Françualdo Barreto; Marcos Dall'oglio; Miguel Srougi

Department of Urology, Paulista School of Medicine, Federal University of Sao Paulo, UNIFESP, Sao Paulo, SP, Brazil

Correspondence address

ABSTRACT

Vesicourethral anastomotic stricture and urinary incontinence are severe complications of radical prostatectomy because they cause great impact in the quality of life. Three patients that presented these complications after prostate radical surgery were assessed retrospectively. To treat the stenosis of the vesicourethral anastomosis an urolume was placed and later on, an artificial sphincter AMS 800 was implanted to treat the resulting urinary incontinence.

Key words: prostatectomy; complications; urethral stricture; stents; urinary incontinence; prostheses and implants

INTRODUCTION

Some complications of radical prostatectomy, especially vesicourethral stricture and urinary incontinence, have interfered in the patient's quality of life, occurring in approximately 4% and 13% of the cases respectively (1). Vesicourethral stenosis treated with endoscopic uretrotomy is efficient in 85% of the cases, however in the rest of the cases, stenosis is severe and recurrent and transurethral procedures are not sufficient to assure bladder neck patency (1). For those individuals UroLume® is an alternative for treating the recurrent urethral stenosis and the artificial sphincter AMS 800 is the better choice to solve the consequent urinary incontinence.

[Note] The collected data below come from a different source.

(* ===== verification/UpgradeCalls.v ===== *)
(** * Upgrades: what they call

    The calls of [src/internal/upgrade] to a node, to the inventory, to the Image
    Factory and to Kubernetes ([Deps] of job.go, the methods of
    [talos.ClusterClient] it uses), and the helpers they are made with. *)

From S2P Require Import Prelude GoText Jobs Transport Effects NodeActions Gate.

(* ------------------------------------------------------------------ *)
(** ** What is read *)

(** Of [model.Machine]. *)
Record machine := mkMachine {
  um_id : string;
  um_hostname : string;
  um_role : string;
  um_locked : bool;
  um_talos : string;        (* Snapshot.TalosVersion *)
  um_kubernetes : string    (* Snapshot.KubernetesVersion *)
}.

Definition RoleControlPlane : string := "controlplane".
Definition RoleWorker : string := "worker".
Definition is_plane (m : machine) : bool := bool_decide (um_role m = RoleControlPlane).

Definition nameOf (m : machine) : string := if negb (bool_decide (um_hostname m = "")) then um_hostname m else um_id m.

Definition machineByID (machines : list machine) (id : string) : option machine :=
  match list_find (fun m => um_id m = id) machines with Some (_, m) => Some m | None => None end.

(** Of [talos.NodeFacts]. *)
Record NodeFacts := mkFacts { KubeletImage : string; SchematicID : string }.

(** [strings.LastIndex] of a character: what is before and behind it. *)
Fixpoint cut_last (c : ascii) (s : string) : option (string * string) :=
  match s with
  | EmptyString => None
  | String a s' =>
      match cut_last c s' with
      | Some (before, after) => Some (String a before, after)
      | None => if bool_decide (a = c) then Some ("", s') else None
      end
  end.

Definition has_char (c : ascii) (s : string) : bool := bool_decide (is_Some (cut_at c s).2).

Definition KubernetesVersion (f : NodeFacts) : string :=
  let ref := KubeletImage f in
  if has_char "@" ref then ""
  else
    match cut_last ":" ref with
    | None => ""
    | Some (_, tag) => if bool_decide (tag = "") || has_char "/" tag then "" else tag
    end.

Record Service := mkService { sv_id : string; sv_state : string; sv_healthy : bool; sv_unknown : bool }.
Record StaticPod := mkStaticPod { sp_component : string; sp_image : string; sp_ready : bool }.

(** A message of the upgrade's stream: a line, or the installer's exit code. *)
Record UpgradeProgress := mkProgress { pr_message : string; pr_exit : option Z }.

Inductive proxy_error := ErrNoKubeProxy | ProxyErr (why : string).

(** [time.Duration.String]. *)
Definition dur_frac (prec : nat) (n : Z) : string :=
  let s := trim_zeros (pad prec n) in if bool_decide (s = "") then "" else "." +:+ s.
Definition duration_text (d : duration) : string :=
  let u := Z.abs d in
  let s := (u / second)%Z in
  let tail := dur_frac 9 (u mod second) +:+ "s" in
  (if bool_decide (d < 0)%Z then "-" else "") +:+
  (if bool_decide (u = 0)%Z then "0s"
   else if bool_decide (u < 1000)%Z then itoa u +:+ "ns"
   else if bool_decide (u < 1000000)%Z then itoa (u / 1000) +:+ dur_frac 3 (u mod 1000) +:+ "µs"
   else if bool_decide (u < second)%Z then itoa (u / 1000000) +:+ dur_frac 6 (u mod 1000000) +:+ "ms"
   else if bool_decide (s < 60)%Z then itoa s +:+ tail
   else if bool_decide (s < 3600)%Z then itoa (s / 60) +:+ "m" +:+ itoa (s mod 60) +:+ tail
   else itoa (s / 3600) +:+ "h" +:+ itoa (s / 60 mod 60) +:+ "m" +:+ itoa (s mod 60) +:+ tail).

Example duration_texts :
  map duration_text [15000000000; 300000000; 5400000000000; 61500000000; 1500; 0]%Z = ["15s"; "300ms"; "1h30m0s"; "1m1.5s"; "1.5µs"; "0s"].
Proof. vm_compute. reflexivity. Qed.

(* ------------------------------------------------------------------ *)
(** ** The calls *)

Inductive UpCall : Type -> Type :=
  | ToNode {R} (c : NodeCall R) : UpCall R
  | Machines (cluster : string) : UpCall (result step_error (list machine))
  | EvaluateGate (cluster taking : string) : UpCall (result step_error Verdict)
  | ImagePull (ctx : Ctx) (id : string) (cri : bool) (ref : string) : UpCall (result node_error unit)
  | EtcdForfeit (ctx : Ctx) (id : string) : UpCall (result node_error string)
  (** What the node said, and the error the stream ended with, if it is not the end. *)
  | UpgradeNode (ctx : Ctx) (id ref : string) : UpCall (result node_error (list UpgradeProgress * option node_error))
  | Facts (ctx : Ctx) (id : string) : UpCall (result node_error NodeFacts)
  | ServiceList (ctx : Ctx) (id : string) : UpCall (result node_error (list Service))
  | StaticPods (ctx : Ctx) (id : string) : UpCall (result node_error (list StaticPod))
  | ConfigYAML (ctx : Ctx) (id : string) : UpCall (result node_error string)
  | ApplyConfig (ctx : Ctx) (id config mode : string) : UpCall (result node_error unit)
  | Cmdline (ctx : Ctx) (id : string) : UpCall (result node_error string)
  | SecurityState (ctx : Ctx) (id : string) : UpCall (result node_error bool)
  | MemberListOf (ctx : Ctx) (id : string) : UpCall (result node_error (list EtcdMemberDetail))
  | EtcdStatusOf (ctx : Ctx) (id : string) : UpCall (result node_error unit)
  | EtcdLeave (ctx : Ctx) (id : string) : UpCall (result node_error unit)
  | EtcdRemove (ctx : Ctx) (id : string) (member : Z) : UpCall (result node_error unit)
  | RecordNode (id : string) : UpCall (result step_error unit)
  | KubeProxy (cluster image : string) : UpCall (result proxy_error string)
  | Forget (id : string) : UpCall (result step_error unit)
  | SleepFor (d : duration) : UpCall bool                            (* whether the context ended first *)
  | CtxErr : UpCall step_error                                        (* ctx.Err() of a context that ended *)
  | ResolveInstaller (schematic version : string) (secure : bool) : UpCall (result string string)
  | TalosReleases : UpCall (result string (list string))
  | KubernetesReleases (minors : list Z) : UpCall (result string (gmap Z string)).

Abbreviation U A := (prog UpCall A) (only parsing).

Definition to_node {A} (p : prog NodeCall A) : U A := lift (@ToNode) p.
Definition now_ : U time := call (ToNode Now).

(** [talos.WithClassDeadline] before a call. *)
Definition class_ctx (method : string) : U (result step_error Ctx) :=
  now ← now_;
  mret (match WithClassDeadline now job_ctx method with
        | Ok ctx => Ok ctx
        | Err _ => Err (say "the call has no class")
        end).

Definition connect (id : string) : U (result node_error unit) := call (ToNode (Connect job_ctx id)).
Definition open (id : string) : U (result step_error unit) :=
  c ← connect id; mret (match c with Ok u => Ok u | Err e => Err (node_says "" e) end).

(** An answer of a node as the error of a step. *)
Definition told {A} (prefix : string) (r : result node_error A) : result step_error A :=
  match r with Ok a => Ok a | Err e => Err (node_says prefix e) end.

Definition MethodImagePull : string := machineService +:+ "ImagePull".
Definition MethodEtcdForfeitLeadership : string := machineService +:+ "EtcdForfeitLeadership".
Definition MethodEtcdMemberList : string := machineService +:+ "EtcdMemberList".
Definition MethodEtcdStatus : string := machineService +:+ "EtcdStatus".
Definition MethodEtcdLeaveCluster : string := machineService +:+ "EtcdLeaveCluster".
Definition MethodEtcdRemoveMemberByID : string := machineService +:+ "EtcdRemoveMemberByID".
Definition MethodServiceList : string := machineService +:+ "ServiceList".
Definition MethodApplyConfiguration : string := machineService +:+ "ApplyConfiguration".

(** The common shape: a class, then a call under it. *)
Definition asked {A} (method : string) (c : Ctx -> UpCall (result node_error A)) : U (result step_error A) :=
  ctx <-? class_ctx method ;;
  r ← call (c ctx);
  mret (told "" r).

We report our experience with a staged treatment of recurrent vesicourethral stricture and urinary incontinence after radical prostatectomy, using UroLume® followed by implant of an artificial sphincter AMS 800.

CASE REPORT

We present the cases of 3 men that presented recurrent vesicourethral stricture and urinary retention after radical retropubic prostatectomy. The mean time of surgical manipulation with urethral catheterization, urethrotomy and/or cystostomy, in all patients was of 140 days (Table-1). All patients were accessed through a clinical exam, urethroscopy and urethrography. When the presence of recurrent urethral stricture was verified, an UroLume® was indicated after 6 month of the radical prostatectomy (Table-2). After positioning the urethral stent with the inexorable evolution to urinary incontinence in all patients, the artificial sphincter AMS 800 was implanted after 4 months (Table-3). The mean follow-up was 24 months (12 to 40 months).

COMMENTS

Many are the determinant factors to vesicourethral stricture such as the anastomotic rupture, infection, extra-leaking of the urine in the anastomosis site and previous prostatic surgery. Treatment with urethral dilation is little effective while endoscopic uretrotomy reaches success around 66 to 85% (1). For the treatment of severe recurrent stenosis, UroLume® in association with an artificial sphincter AMS 800 has been a good solution with satisfaction rates of 88 to 100% (2,3). Generally, complete epithelization of the UroLume® occurs between 3 to 6 months after its insertion (2), this being the reason why we recommend the introduction of an artificial sphincter AMS 800 after 4 months of the first procedure and its activation 6 weeks after the implant. To avoid problems of atrophy and urethral erosion, the pressure on the sphincter cuff should be between 60-70 cm H2O, however, in those patients submitted to previous radiotherapy we can suggest a pressure of 51-60 cm H2O (2).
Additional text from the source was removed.